Long term, get your ducks in a row and divorce.

Alpacajigsaw · 25/01/2026 09:46

No it’s pretty off if you still have kids that need a lot of looking after, effectively dumping it all and you and being too hungover to do anything is not on

PardonMe3 · 25/01/2026 09:47

Teddlesisagoodboy · 25/01/2026 09:38

Yeah I don't get a break at all. I have to badger him to take kids to school in the week maybe once or twice if I'm lucky, even though he is working from home and I have to travel half an hour to work.
I never get a lay in. We have no family help.

That's not fair. It's totally unreasonable.

My H works from home. If he's not in a meeting or out for appointment, we both take the kids to school because it's good for the kids. It's also good for the school to see dad. He'll take toil if they have a play or an award ceremony. He wants to be present. If I've had a bad night, he'll tell me to have a lay in, and he'll give the kids breakfast. He's not perfect. I still do all the cleaning, cooking, laundry, ironing, 75% of the parentingbut I get the occasional lay in and time out with my mates once every other month.

justtheotheronemrswembley · 25/01/2026 09:49

Teddlesisagoodboy · 25/01/2026 09:40

If I didn't get up he wouldn't get up either, he very much follows my lead with all parenting stuff

Sounds like you're parenting him too.

PardonMe3 · 25/01/2026 09:52

Teddlesisagoodboy · 25/01/2026 09:40

If I didn't get up he wouldn't get up either, he very much follows my lead with all parenting stuff

You are the default. You are not his partner. You are not a team. You are his default as well as the kids. He's being selfish and using you like a donkey.

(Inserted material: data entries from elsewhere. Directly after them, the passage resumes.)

(* ===== verification/Session.v ===== *)
(** * Stream sessions: net/tcp_server.go, net/vsock_server.go,
      net/ws_server.go, net/http2_server.go and net/http2_session.go

    A session belongs to one connection.  Its receive loop reads messages and
    feeds each to the actor, in a goroutine of its own or one after the
    other; answers go through a channel to the send loop, errors through
    another to [wait], which then ends the session.  The four servers have
    the same code up to what they read (frames or a JSON stream) and what
    they do when a session ends, which [session_kind] says.

    As in StreamingClient.v, a [label] is one atomic action, [step] the state
    after it, [None] when the action is not possible.  A call of the actor is
    one action.  A panic of a goroutine ends the process: the step gives it.
    The fields [received], [failed], [unsent] and the request in [Answer] are
    history, which the code does not keep. *)

From S2P Require Import Prelude GoMap Strconv Values Messages Parse JsonText.
From S2P Require Import Methods Schema Validator Actor Http.
From stdpp Require Import gmap.
From stdpp Require Import options.

(** ** Data *)

Record session_kind := mkKind {
  session_transport : string;
  reads_frames : bool;    (** a frame for each message, or a JSON stream *)
  spawns : bool;          (** SpawnGoroutine *)
  detaches : bool }.      (** [session.server = nil] at the end *)

Definition TCPSession : session_kind := mkKind "tcp" false true false.
Definition VsockSession : session_kind := mkKind "vsock" false true false.
Definition WSSession (SpawnGoroutine : bool) : session_kind := mkKind "websocket" true SpawnGoroutine true.
Definition Http2Session (SpawnGoroutine : bool) : session_kind := mkKind "http2" false SpawnGoroutine false.

(** A message on its way out: the answer to a request, or one pushed by
    [session.Send]. *)
Inductive outgoing : Type :=
  | Answer (reqmsg resmsg : Message)
  | Push (msg : Message).

Definition out_message (o : outgoing) : Message :=
  match o with Answer _ m => m | Push m => m end.

(** What a goroutine of the session is about to do. *)
Inductive task : Type :=
  | TBytes (msgBytes : string)       (** parse a frame *)
  | TFeed (msg : Message)            (** feed the actor *)
  | TSend (o : outgoing)             (** put into the send channel *)
  | TDone (err : option error).      (** put into the done channel *)

(** Where the goroutine of the connection is. *)
Inductive phase : Type := Waiting | Returned | Detached | Closed.

#[export] Instance phase_eq_dec : EqDecision phase.
Proof. solve_decision. Defined.

Record session (W : Type) := mkSession {
  world : W;
  conn : phase;
  reading : bool;
  sending : bool;
  tasks : list task;
  sendChannel : list outgoing;
  done_channel : list (option error);
  written : list outgoing;
  unsent : list outgoing;
  received : list Message;
  failed : list Message;
  closes : nat }.
Arguments mkSession {_} _ _ _ _ _ _ _ _ _ _ _ _.
Arguments world {_} _.
Arguments conn {_} _.
Arguments reading {_} _.
Arguments sending {_} _.
Arguments tasks {_} _.
Arguments sendChannel {_} _.
Arguments done_channel {_} _.
Arguments written {_} _.
Arguments unsent {_} _.
Arguments received {_} _.
Arguments failed {_} _.
Arguments closes {_} _.

Inductive read_event : Type :=
  | ReadFrame (is_text : bool) (msgBytes : string)
  | ReadStream (d : decoder)       (** what the decoder finds next *)
  | ReadError (err : error).       (** the connection fails *)

Inductive label : Type :=
  | LRead (ev : read_event)        (** the receive loop *)
  | LTask (i : nat)                (** the i-th goroutine *)
  | LSend (msg : Message)          (** [session.Send], called by a user *)
  | LWrite (werr : option error)   (** the send loop, with the outcome of the write *)
  | LSendStop                      (** the send loop's context is done *)
  | LDone                          (** [wait] takes an error *)
  | LCancel                        (** a context of [wait] is done *)
  | LDetach                        (** [session.server = nil] *)
  | LClose.                        (** the deferred HandleClose *)

(** ** Steps *)

Section session.
Context {W : Type}.
Context (kind : session_kind).
Context (feed : Message → act W panic feed_result) (HandleClose : act W panic unit).

Abbreviation session := (session W).

Definition set_tasks (ts : list task) (s : session) : session :=
  mkSession (world s) (conn s) (reading s) (sending s) ts (sendChannel s) (done_channel s)
    (written s) (unsent s) (received s) (failed s) (closes s).
Definition set_conn (c : phase) (s : session) : session :=
  mkSession (world s) c (reading s) (sending s) (tasks s) (sendChannel s) (done_channel s)
    (written s) (unsent s) (received s) (failed s) (closes s).
Definition set_world (w : W) (s : session) : session :=
  mkSession w (conn s) (reading s) (sending s) (tasks s) (sendChannel s) (done_channel s)
    (written s) (unsent s) (received s) (failed s) (closes s).
Definition set_queue (q : list outgoing) (s : session) : session :=
  mkSession (world s) (conn s) (reading s) (sending s) (tasks s) q (done_channel s)
    (written s) (unsent s) (received s) (failed s) (closes s).
Definition set_done (d : list (option error)) (s : session) : session :=
  mkSession (world s) (conn s) (reading s) (sending s) (tasks s) (sendChannel s) d
    (written s) (unsent s) (received s) (failed s) (closes s).
Definition set_received (ms : list Message) (s : session) : session :=
  mkSession (world s) (conn s) (reading s) (sending s) (tasks s) (sendChannel s) (done_channel s)
    (written s) (unsent s) ms (failed s) (closes s).
Definition set_failed (ms : list Message) (s : session) : session :=
  mkSession (world s) (conn s) (reading s) (sending s) (tasks s) (sendChannel s) (done_channel s)
    (written s) (unsent s) (received s) ms (closes s).
Definition stop_reading (s : session) : session :=
  mkSession (world s) (conn s) false (sending s) (tasks s) (sendChannel s) (done_channel s)
    (written s) (unsent s) (received s) (failed s) (closes s).
Definition stop_sending (lost : list outgoing) (s : session) : session :=
  mkSession (world s) (conn s) (reading s) false (tasks s) (sendChannel s) (done_channel s)
    (written s) (unsent s ++ lost) (received s) (failed s) (closes s).
Definition add_written (o : outgoing) (s : session) : session :=
  mkSession (world s) (conn s) (reading s) (sending s) (tasks s) (sendChannel s) (done_channel s)
    (written s ++ [o]) (unsent s) (received s) (failed s) (closes s).
Definition set_closed (w : W) (s : session) : session :=
  mkSession w Closed (reading s) (sending s) (tasks s) (sendChannel s) (done_channel s)
    (written s) (unsent s) (received s) (failed s) (S (closes s)).

Definition add_task (t : task) (s : session) : session := set_tasks (tasks s ++ [t]) s.

(** A new session. *)
Definition new_session (w : W) : session := mkSession w Waiting true true [] [] [] [] [] [] [] 0.

(** [session.server] *)
Definition server_nil (s : session) : bool :=
  match conn s with
  | Detached | Closed => detaches kind
  | Waiting | Returned => false
  end.

(** [errors.Is(err, io.EOF)] *)
Fixpoint is_EOF (err : error) : bool :=
  match err with
  | ErrorEOF => true
  | ErrorWithMessage _ cause => is_EOF cause
  | _ => false
  end.

(** One round of [recvLoop]; without goroutines it waits for the handler. *)
Definition recvLoop (ev : read_event) (s : session) : comp panic session :=
  if reading s && (spawns kind || match tasks s with [] => true | _ => false end) then
    match ev, reads_frames kind with
    | ReadError err, _ =>
        mret (add_task (TDone (if is_EOF err && negb (reads_frames kind) then None else Some err))
                (stop_reading s))
    | ReadFrame is_text msgBytes, true =>
        if negb is_text then mret s
        else if server_nil s then Some (Panic nil_deref)
        else mret (add_task (TBytes msgBytes) s)
    | ReadStream d, false =>
        r ← (Some (DecodeMessage d []) : comp panic ((error + Message) * decoder));
        match r.1 with
        | inl err =>
            mret (add_task (TDone (if is_EOF err then None else Some err)) (stop_reading s))
        | inr msg => mret (add_task (TFeed msg) (set_received (received s ++ [msg]) s))
        end
    | _, _ => None
    end
  else None.

(** [msgReceived] and [msgBytesReceived], up to the next blocking point. *)
Definition run_task (i : nat) (s : session) : comp panic session :=
  match tasks s !! i with
  | None => None
  | Some (TBytes msgBytes) =>
      r ← (Some (ParseBytes (scan_text msgBytes) []) : comp panic (error + Message));
      match r with
      | inl _ => mret (set_tasks (<[i := TDone (Some (ErrorString "bad jsonrpc message"))]> (tasks s)) s)
      | inr msg =>
          mret (set_tasks (<[i := TFeed msg]> (tasks s)) (set_received (received s ++ [msg]) s))
      end
  | Some (TFeed msg) =>
      if server_nil s then Some (Panic nil_deref)
      else
        match feed msg (world s) with
        | None => None
        | Some (Panic p, _) => Some (Panic p)
        | Some (Ret (_, Some err), w) =>
            mret (set_tasks (<[i := TDone (Some (ErrorWithMessage "actor.Feed" err))]> (tasks s))
              (set_failed (failed s ++ [msg]) (set_world w s)))
        | Some (Ret (Some resmsg, None), w) =>
            mret (set_tasks (<[i := TSend (Answer msg resmsg)]> (tasks s)) (set_world w s))
        | Some (Ret (None, None), w) => mret (set_tasks (delete i (tasks s)) (set_world w s))
        end
  | Some (TSend o) =>
      if (length (sendChannel s) <? 100)%nat then
        mret (set_tasks (delete i (tasks s)) (set_queue (sendChannel s ++ [o]) s))
      else None
  | Some (TDone err) =>
      if (length (done_channel s) <? 10)%nat then
        mret (set_tasks (delete i (tasks s)) (set_done (done_channel s ++ [err]) s))
      else None
  end.

(** One round of [sendLoop]: it ends when a message has no JSON form or cannot
    be written, without telling [wait]. *)
Definition sendLoop (werr : option error) (s : session) : option session :=
  if sending s then
    match sendChannel s with
    | [] => None
    | o :: q =>
        let s := set_queue q s in
        match MessageBytes (out_message o), werr with
        | Some _, None => Some (add_written o s)
        | _, _ => Some (stop_sending [o] s)
        end
    end
  else None.

(** [session.Send] *)
Definition Send (msg : Message) (s : session) : option session :=
  if (length (sendChannel s) <? 100)%nat then Some (set_queue (sendChannel s ++ [Push msg]) s) else None.

(** The two ways out of [wait]: an error, or a context that is done. *)
Definition wait_done (s : session) : option session :=
  match conn s, done_channel s with
  | Waiting, _ :: d => Some (set_done d (set_conn Returned s))
  | _, _ => None
  end.

Definition wait_cancelled (s : session) : option session :=
  match conn s with Waiting => Some (set_conn Returned s) | _ => None end.

(** What follows [wait]: the pointer to the server, then the deferred call. *)
Definition detach (s : session) : option session :=
  match conn s with
  | Returned => if detaches kind then Some (set_conn Detached s) else None
  | _ => None
  end.

Definition close (s : session) : comp panic session :=
  if bool_decide (conn s = if detaches kind then Detached else Returned) then
    match HandleClose (world s) with
    | None => None
    | Some (Panic p, _) => Some (Panic p)
    | Some (Ret _, w) => mret (set_closed w s)
    end
  else None.

Definition step (l : label) (s : session) : comp panic session :=
  match l with
  | LRead ev => recvLoop ev s
  | LTask i => run_task i s
  | LSend msg => Ret <$> Send msg s
  | LWrite werr => Ret <$> sendLoop werr s
  | LSendStop => if sending s then mret (stop_sending [] s) else None
  | LDone => Ret <$> wait_done s
  | LCancel => Ret <$> wait_cancelled s
  | LDetach => Ret <$> detach s
  | LClose => close s
  end.

Fixpoint run (ls : list label) (s : session) : comp panic session :=
  match ls with
  | [] => mret s
  | l :: ls => s ← step l s; run ls s
  end.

You're doing all the heavy lifting while he's an extra weight on your back. I once told my H, when i was doing all the waking nights, that when I'm burnt out and have a breakdown it will all be on him. He can do a bigger percentage now or he can do everything later when I'm unfit to do it. He did step up. It'd not prefect but if it's better.

LikeASoulWithoutAMind · 25/01/2026 10:05

No I wouldn't find this acceptable at all, especially with the other things you've said about the situation - doesn't sound like he's really pulling his weight at all? He's basically doing what he wants while you do everything at home.

Have you worked out how much all these nights out are costing? My guess is they'd more than cover a train ticket to London.

We're in quite a similar situation: extrovert dp mainly works at home apart from client meetings. He's joined a local running club, which is very sociable and that's helped a lot. On average he does a day a week in London. He meets friends once or twice a month for a drink but he's nearly always home before midnight - he's also not hammered so it doesn't affect the next day. (He also encourages me to go out and do things with my friends, so it's balanced)

When our children were younger, we'd also socialise with other families during the day eg all do a trip or activity together, maybe ending in a quick drink at a child friendly pub.

It is possible to have social interaction without getting plastered.